Namely \ (dp (u, dis) \) represented by \ (u \) is the root of the subtree, \ (u \) depth \ (dis \) answer when
Defined by the subject can easily think, \ (DP (U, DIS) = max \ {DIS TOT * [U], DP (V, + DIS. 1) \} \)
\ (tot [u] \) is to \ (U \) the number of leaf nodes of root subtree (i.e. the root node to \ (U \) period for the common prefix, this string having a common prefix an amount of \ (TOT [U] \) )

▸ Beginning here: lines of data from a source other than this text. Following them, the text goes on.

Lemma traceLoop_adjacent :
  forall fuel curr prevDir coords,
  (forall k, (S k < length coords)%nat ->
     adjacent (nth k coords (0, 0)) (nth (S k) coords (0, 0))) ->
  (forall k, S k = length coords -> adjacent (nth k coords (0, 0)) (pt curr)) ->
  let ring := traceLoop bin width height start offsetX offsetY fuel curr prevDir coords in
  forall k, (S k < length ring)%nat ->
    adjacent (nth k ring (0, 0)) (nth (S k) ring (0, 0)).
Proof.
  induction fuel as [|fuel IH]; intros curr prevDir coords H1 H2; [exact H1|].
  cbv zeta. rewrite traceLoop_step.
  destruct (idxToXY width curr) as [cx cy] eqn:Exy.
  assert (Hpt : pt curr = (cx + offsetX, cy + offsetY)).
  { unfold pt, idxToXY in *. injection Exy as <- <-. reflexivity. }
  set (coords' := coords ++ [(cx + offsetX, cy + offsetY)]).
  assert (Hlen : length coords' = S (length coords)).
  { unfold coords'. rewrite length_app. simpl. lia. }
  assert (H1' : forall k, (S k < length coords')%nat ->
            adjacent (nth k coords' (0, 0)) (nth (S k) coords' (0, 0))).
  { intros k Hk. rewrite Hlen in Hk. unfold coords'.
    rewrite app_nth1 by lia.
    destruct (Nat.ltb_spec (S k) (length coords)).
    - rewrite app_nth1 by lia. apply H1. exact H.
    - rewrite app_nth2 by lia. replace (S k - length coords)%nat with O by lia.
      simpl. rewrite <- Hpt. apply H2. lia. }
  destruct (scanNeighbours bin width height cx cy prevDir eight) as [[ni di]|] eqn:Es;
    [|exact H1'].
  cbv beta iota zeta.
  match goal with |- context [if ?b then _ else _] => destruct b end; [exact H1'|].
  apply IH; [exact H1'|].
  intros k Hk. rewrite Hlen in Hk. injection Hk as Hk. unfold coords'.
  rewrite app_nth2 by lia. replace (k - length coords)%nat with O by lia. simpl.
  destruct (scanNeighbours_some _ _ _ _ _ _ _ _ _ Es)
    as [dx [dy [Hd [Hnx [Hny [Eni _]]]]]].
  unfold adjacent, pt. subst ni.
  destruct (div_mod_row ((cy + dy) * width + (cx + dx)) width (cy + dy))
    as [E1 E2]; [lia | lia |].
  rewrite E1, E2. simpl.
  replace ((cy + dy) * width + (cx + dx) - (cy + dy) * width + offsetX
             - (cx + offsetX)) with dx by ring.
  replace (cy + dy + offsetY - (cy + offsetY)) with dy by ring.
  exact Hd.
Qed.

So we can expect a primary codes:
#include <bits/stdc++.h>
using namespace std;
struct Trie{
static const int maxnode = 100100;
static const int sigma_size = 2;
int ch[maxnode][sigma_size];
int val[maxnode];
int sz;
inline void init(){sz = 1;memset(ch[0],0,sizeof(ch[0]));memset(val,0,sizeof(val));}
Trie(){sz = 1;memset(ch[0],0,sizeof(ch[0]));memset(val,0,sizeof(val));}
inline int idx(char c){return c - '0';}
inline void insert(const string &s){
int u = 0,n = s.size();
for(int i = 0;i < n;i++){
int c = idx(s[i]);
if(!ch[u][c]){
memset(ch[sz],0,sizeof(ch[sz]));
val[sz] = 0;
ch[u][c] = sz++;
}
u = ch[u][c];
}
val[u]++;
}
inline int tot(int u){
int ret = val[u];
for(int c = 0;c < sigma_size;c++)
if(ch[u][c])ret += tot(ch[u][c]);
return ret;
}
inline int dfs(int u,int dis){
int ret = dis * tot(u);
for(int c = 0;c < sigma_size;c++)
if(ch[u][c])ret = max(ret,dfs(ch[u][c],dis + 1));
return ret;
}
}tt;
string ss;
int T,n;
inline void solve(){
tt.init();
cin >> n;
for(int i = 1;i <= n;i++){
cin >> ss;
tt.insert(ss);
}
printf("%d\n",tt.dfs(0,0));
}
int main(){
ios::sync_with_stdio(false);
cin >> T;
while(T--)
solve();
return 0;
}
The code that ran 160 ms , will not time out, but we still consider optimizing.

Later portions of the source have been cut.